Малыш, видимо, растроганный всеобщим вниманием, действительно заплакал.

— Вот! — воскликнул Никифоров. — Во-от! Видишь, до чего довел ребенка! Ишь, моду взял — на полную катушку магник заряжает! Что из него теперь вырастет, когда он с ранних лет оглушенный растет?

— Должно быть, ничего хорошего, — согласился я.

— Как это? — удивился Никифоров.

— Так ведь головка дергается, — пояснил я и для наглядности сам задергал головой. Заметив это, юный Никифоров вдруг перестал плакать и с интересом воззрился на меня.

— Издевается, — убежденно сказала его мамаша.

— Самый умный, — решил ее супруг.

— Гу-гу! — закричал их сын, смеясь и хлопая в ладоши.

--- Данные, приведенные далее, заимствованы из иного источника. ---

(** A folder whose page answers with a non-success status: the request,
    the error line, and the call returns. *)
Lemma folder_fetch_failed (fuel : nat) (folderUrl parentFolderPath : string)
  (appendId : bool) (r : response) (st : state) :
  network rt (folderRequest school sessionId folderUrl) = Some r ->
  res_ok r = false ->
  downloadResourceFolder rt (S fuel) school folderUrl sessionId
                         parentFolderPath appendId st
  = (Returned tt,
     emits [ Fetched (folderRequest school sessionId folderUrl);
             Console Error ("Failed to fetch web content for folder at "
                            ++ absoluteFolderUrl school folderUrl) ] st).
Proof.
  intros Hnet Hok. unfold folderRequest in Hnet.
  cbn [downloadResourceFolder]. cbv zeta.
  erewrite bind_fetch by exact Hnet. now rewrite Hok.
Qed.

(** A folder whose page answers with a success status and holds its
    title: the loop over its entries runs under the path made of the
    parent path and the name of the folder. *)
Lemma folder_page_entries (fuel : nat) (folderUrl parentFolderPath : string)
  (appendId : bool) (r : response) (title : element) (folderName : string)
  (st : state) :
  network rt (folderRequest school sessionId folderUrl) = Some r ->
  res_ok r = true ->
  getElementById (parseFromString rt (res_body r)) "ctl00_PageHeader_TT"
  = Some title ->
  folderNameOf (el_textContent title) (absoluteFolderUrl school folderUrl)
               appendId
  = Some folderName ->
  let folderEntries :=
    getElementsByClassName (parseFromString rt (res_body r)) "GridTitle" in
  downloadResourceFolder rt (S fuel) school folderUrl sessionId
                         parentFolderPath appendId st
  = forEach (folderEntry (recur fuel) school sessionId
               (parentFolderPath ++ "/" ++ folderName)
               (map el_textContent folderEntries))
            folderEntries
            (emit (Fetched (folderRequest school sessionId folderUrl)) st).
Proof.
  intros Hnet Hok Htitle Hname. unfold folderRequest in Hnet.
  cbn [downloadResourceFolder]. cbv zeta.
  erewrite bind_fetch by exact Hnet. rewrite Hok. cbn [negb].
  erewrite bind_nonNull by exact Htitle.
  erewrite bind_nonNull by exact Hname.
  reflexivity.
Qed.

(** A course whose content page answers with a success status and holds
    the resources link: its root folder is traversed under the
    sanitized course title, and the list goes on when that call
    returns. *)
Lemma course_page_root (fuel : nat) (c : course) (rest : list course)
  (r : response) (anchor : element) (url : string) (st : state) :
  network rt (courseRequest school sessionId (CourseId c)) = Some r ->
  res_ok r = true ->
  getElementById (parseFromString rt (res_body r)) "link-resources"
  = Some anchor ->
  getAttribute anchor "href" = Some url ->
  downloadResourcesOfCourses rt fuel school sessionId (c :: rest) st
  = bind (downloadResourceFolder rt fuel school url sessionId
            (path_join rt downloadLocation (decodeString (Title c))) false)
         (fun _ => downloadResourcesOfCourses rt fuel school sessionId rest)
         (emit (Fetched (courseRequest school sessionId (CourseId c))) st).
Proof.
  intros Hnet Hok Hanchor Hhref. unfold courseRequest in Hnet.
  cbn [downloadResourcesOfCourses]. cbv zeta.
  erewrite bind_fetch by exact Hnet. rewrite Hok. cbn [negb].
  erewrite bind_nonNull by exact Hanchor.
  erewrite bind_nonNull by exact Hhref.
  reflexivity.
Qed.

(** A course whose content page answers with a non-success status: the
    error line, and the call returns without visiting the courses that
    follow (the [return] of main.js 105 is inside the loop). *)
Remark course_page_failure_ends_the_list (fuel : nat) (c : course)
  (rest : list course) (r : response) (st : state) :
  network rt (courseRequest school sessionId (CourseId c)) = Some r ->
  res_ok r = false ->
  downloadResourcesOfCourses rt fuel school sessionId (c :: rest) st
  = (Returned tt,
     emits [ Fetched (courseRequest school sessionId (CourseId c));
             Console Error ("Failed to fetch web content for course "
                            ++ Title c) ] st).
Proof.
  intros Hnet Hok. unfold courseRequest in Hnet.
  cbn [downloadResourcesOfCourses]. cbv zeta.
  erewrite bind_fetch by exact Hnet. now rewrite Hok.
Qed.

(** The view hop answers with a non-success status. *)
Lemma view_fetch_failed (elementId folderPath : string) (r : response)
  (st : state) :
  network rt (viewRequest school sessionId elementId) = Some r ->
  res_ok r = false ->
  downloadResourceObject rt school sessionId elementId folderPath st
  = (Returned tt,
     emits [ Fetched (viewRequest school sessionId elementId);
             Console Error
               ("Failed to fetch web page for resource object: "
                ++ res_statusText r ++ " URL: "
                ++ viewUrl school elementId) ] st).
Proof.
  intros Hnet Hok. unfold viewRequest, viewUrl in Hnet.
  unfold downloadResourceObject. cbv zeta.
  erewrite bind_fetch by exact Hnet. now rewrite Hok.
Qed.

Lemma folder_entry_dispatch (names : list string) (entry : element)
  (url : string) :
  getAttribute entry "href" = Some url ->
  startsWith url "/Folder" = true ->
  entryDispatch names entry = Traverse url (shouldAppendId names entry).
Proof. intros Hhref Hfolder. unfold entryDispatch. now rewrite Hhref, Hfolder. Qed.

Lemma file_entry_dispatch (names : list string) (entry : element)
  (url elementId : string) :
  getAttribute entry "href" = Some url ->
  startsWith url "/Folder" = false ->
  startsWith url "/LearningToolElement" = true ->
  matchDigits "LearningToolElementId=" url = Some elementId ->
  entryDispatch names entry = Resolve elementId.
Proof.
  intros Hhref Hfolder Hfile Hid. unfold entryDispatch.
  now rewrite Hhref, Hfolder, Hfile, Hid.
Qed.

End Traversal.

Section Containment.

Variable rt : runtime.
Variables school sessionId : string.
Variable reachable : string -> Prop.
Variable rank : string -> nat.

Hypothesis served :
  forall url, reachable url ->
              folderServed rt school sessionId reachable rank url.

Lemma forEach_returns {A} (body : A -> M unit) (l : list A) :
  (forall x, In x l -> forall st, exists st', body x st = (Returned tt, st')) ->
  forall st, exists st', forEach body l st = (Returned tt, st').
Proof.
  induction l as [|x l IH]; intros Hbody st.
  - now exists st.
  - destruct (Hbody x (or_introl eq_refl) st) as [st1 Hx].
    destruct (IH (fun y Hy => Hbody y (or_intror Hy)) st1) as [st2 Hl].
    exists st2. rewrite forEach_cons_returned with (st' := st1); assumption.
Qed.

(** On such a portal the traversal of a folder returns, whatever the
    statuses the pages below it answer with, once the fuel exceeds the
    depth of the folder. *)
Lemma traversal_completes (fuel : nat) :
  forall url parentFolderPath appendId st,
    reachable url -> rank url < fuel ->
    (appendId = true ->
     matchDigits "FolderID=" (absoluteFolderUrl school url) <> None) ->
    exists st',
      downloadResourceFolder rt fuel school url sessionId parentFolderPath
                             appendId st
      = (Returned tt, st').
Proof.
  induction fuel as [|fuel IH];
    intros url parentFolderPath appendId st Hreach Hrank Hid; [lia |].
  destruct (served Hreach) as (r & Hnet & Hpage).
  destruct (res_ok r) eqn:Hok.
  - destruct (Hpage eq_refl) as [[title Htitle] Hentries].
    assert (Hname : exists folderName,
               folderNameOf (el_textContent title)
                            (absoluteFolderUrl school url) appendId
               = Some folderName).
    { unfold folderNameOf. destruct appendId; [| eauto].
      destruct (matchDigits "FolderID=" (absoluteFolderUrl school url));
        [eauto | now destruct (Hid eq_refl)]. }
    destruct Hname as [folderName Hname].
    rewrite folder_page_entries
      with (r := r) (title := title) (folderName := folderName)
      by assumption.
    apply forEach_returns. intros entry Hin st0.
    rewrite Forall_forall in Hentries. specialize (Hentries entry Hin).
    unfold folderEntry.
    destruct (entryDispatch _ entry) as [url' flag | elementId | url' |].
    + destruct Hentries as (Hreach' & Hrank' & Hid').
      apply IH; [exact Hreach' | lia | exact Hid'].
    + eexists. reflexivity.
    + eexists. reflexivity.
    + contradiction.
  - eexists. now apply folder_fetch_failed with (r := r).
Qed.

(** A resolution in flight that is rejected, whatever the state it runs
    in, ends the run: the resolutions in flight do not all settle. *)
Lemma settlePending_rejected (t : task) (st : state) :
  In t (pending st) ->
  (forall st0, exists e, fst (settle rt t st0) = Thrown e) ->
  exists e, fst (settlePending rt st) = Thrown e.
Proof.
  intros Hin Hrej. unfold settlePending. revert Hin.
  generalize {| files := files st; dirs := dirs st; trace := trace st;
                pending := [] |}.
  generalize (pending st) as l.
  induction l as [|x l IH]; intros st0 Hin; [destruct Hin |].
  cbn [forEach]. unfold bind.
  pose proof (@fuelFree_settle rt x st0) as Hfuel.
  destruct (settle rt x st0) as [[[] | e |] st1] eqn:E; simpl in Hfuel.
  - destruct Hin as [-> | Hin]; [| now apply IH].
    destruct (Hrej st0) as [e He]. rewrite E in He. discriminate He.
  - now exists e.
  - contradiction.
Qed.

End Containment.





(* ================================================================== *)
(** * 15. File names and directory names: claim C10                    *)
(* ================================================================== *)

Section Names.

Lemma takeWhile_all (p : ascii -> bool) (s : string) (c : ascii) :
  occurs c (takeWhile p s) = true -> p c = true.
Proof.
  induction s as [|a s IH]; simpl; [discriminate |].
  destruct (p a) eqn:E; simpl; [| discriminate].
  intros H. apply orb_prop in H. destruct H as [H | H]; [| now apply IH].
  apply Ascii.eqb_eq in H. now subst.
Qed.

Lemma matchDigits_digits (pre s d : string) (c : ascii) :
  matchDigits pre s = Some d -> occurs c d = true -> isDigit c = true.
Proof.
  induction s as [|a s IH]; cbn [matchDigits]; unfold digitsHere.
  - destruct (String.prefix pre EmptyString); [| discriminate].
    destruct (takeWhile isDigit _) eqn:E; [discriminate |].
    intros [= <-] H. rewrite <- E in H. now apply takeWhile_all in H.
  - destruct (String.prefix pre (String a s)).
    + destruct (takeWhile isDigit _) eqn:E; [exact IH |].
      intros [= <-] H. rewrite <- E in H. now apply takeWhile_all in H.
    + exact IH.
Qed.

Lemma forbidden_not_digit (c : ascii) :
  In c forbiddenChars -> isDigit c = false.
Proof.
  unfold forbiddenChars. simpl.
  intros H. repeat (destruct H as [<- | H]; [reflexivity |]). destruct H.
Qed.

Lemma forbidden_not_bracket (c : ascii) :
  In c forbiddenChars -> occurs c " [" = false /\ occurs c "]" = false.
Proof.
  unfold forbiddenChars. simpl In.
  intros H.
  repeat (destruct H as [<- | H]; [split; reflexivity |]). destruct H.
Qed.

(** The name of the local directory of a folder holds no forbidden
    character. *)
Lemma folderNameOf_clean (rawFolderName folderUrl : string) (appendId : bool)
  (folderName : string) (c : ascii) :
  folderNameOf rawFolderName folderUrl appendId = Some folderName ->
  In c forbiddenChars -> occurs c folderName = false.
Proof.
  intros Hname Hin. unfold folderNameOf in Hname. cbv zeta in Hname.
  assert (Hclean : occurs c (decodeString rawFolderName) = false).
  { destruct (occurs c (decodeString rawFolderName)) eqn:E; [| reflexivity].
    apply decodeString_clean in E. apply isForbidden_spec in Hin. congruence. }
  destruct appendId.
  - destruct (matchDigits "FolderID=" folderUrl) as [folderId |] eqn:Eid;
      [| discriminate].
    injection Hname as <-. rewrite occurs_app, Hclean. cbn [orb].
    change (occurs c (" [" ++ folderId ++ "]") = false).
    rewrite !occurs_app.
    destruct (forbidden_not_bracket Hin) as [Hopen Hclose].
    rewrite Hopen, Hclose, orb_false_r. cbn [orb].
    destruct (occurs c folderId) eqn:E; [| reflexivity].
    apply (@matchDigits_digits _ _ _ _ Eid) in E.
    rewrite (forbidden_not_digit Hin) in E. discriminate.
  - injection Hname as <-. exact Hclean.
Qed.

С трудом переставляя израненные, стертые ноги, я шел вверх. Пот тонкими струйками стекал из-под шлема на лицо, разъедал глаза и щипал опаленную солнцем, искусанную комарами, расцарапанную кожу. За спиной я слышал тяжелое дыхание своего отряда. А впереди была вершина, до которой оставалось не более ста шагов. Я остановился, и отряд в тот же миг застыл на месте. Вглядываясь в обросшие, худые лица солдат, я с трудом узнавал их. Диего, Хуан, Родриго… Они смотрят в мои глаза, надеясь найти в них избавление от всех несчастий, постигших нас в этом походе. Еще сто шагов… Я пройду их один. Сам. Обратив лицо к вершине, я отбрасываю шлем в сторону и обнажаю меч, будто иду в бой. Я поднимаюсь, чувствуя, как эта кучка больных и грязных людей, более похожих на нищих, нежели на солдат, пристально следит за каждым моим движением. Я иду к вершине. И в тот момент, когда я ступаю на нее, до меня доносится далекий, но неумолкающий шум прибоя. Я ощущаю запах морской волны, дуновение свежего бриза. Я вижу бескрайнюю голубую гладь, сверкающую под солнцем. Это океан. И, воздев меч к небу, я кричу так громко, как только могу. Кричу, чтобы слышали солдаты и индейцы, конкистадоры и миссионеры, ученые и мореплаватели, короли и королевства, все мужчины и все женщины. Кричу о том, что я, первый из всех, увидел этот Великий Неведомый Океан. И пока солдаты в безумном восторге спешат ко мне, я его единственный и полноправный владелец. Я — Васко Нуньес де Бальбоа.

Сон сковал глаза. Уступая ему, я простился с человеком, пронзающим небо серебряным клинком своего меча.

Каким же был этот миг? И был ли вообще?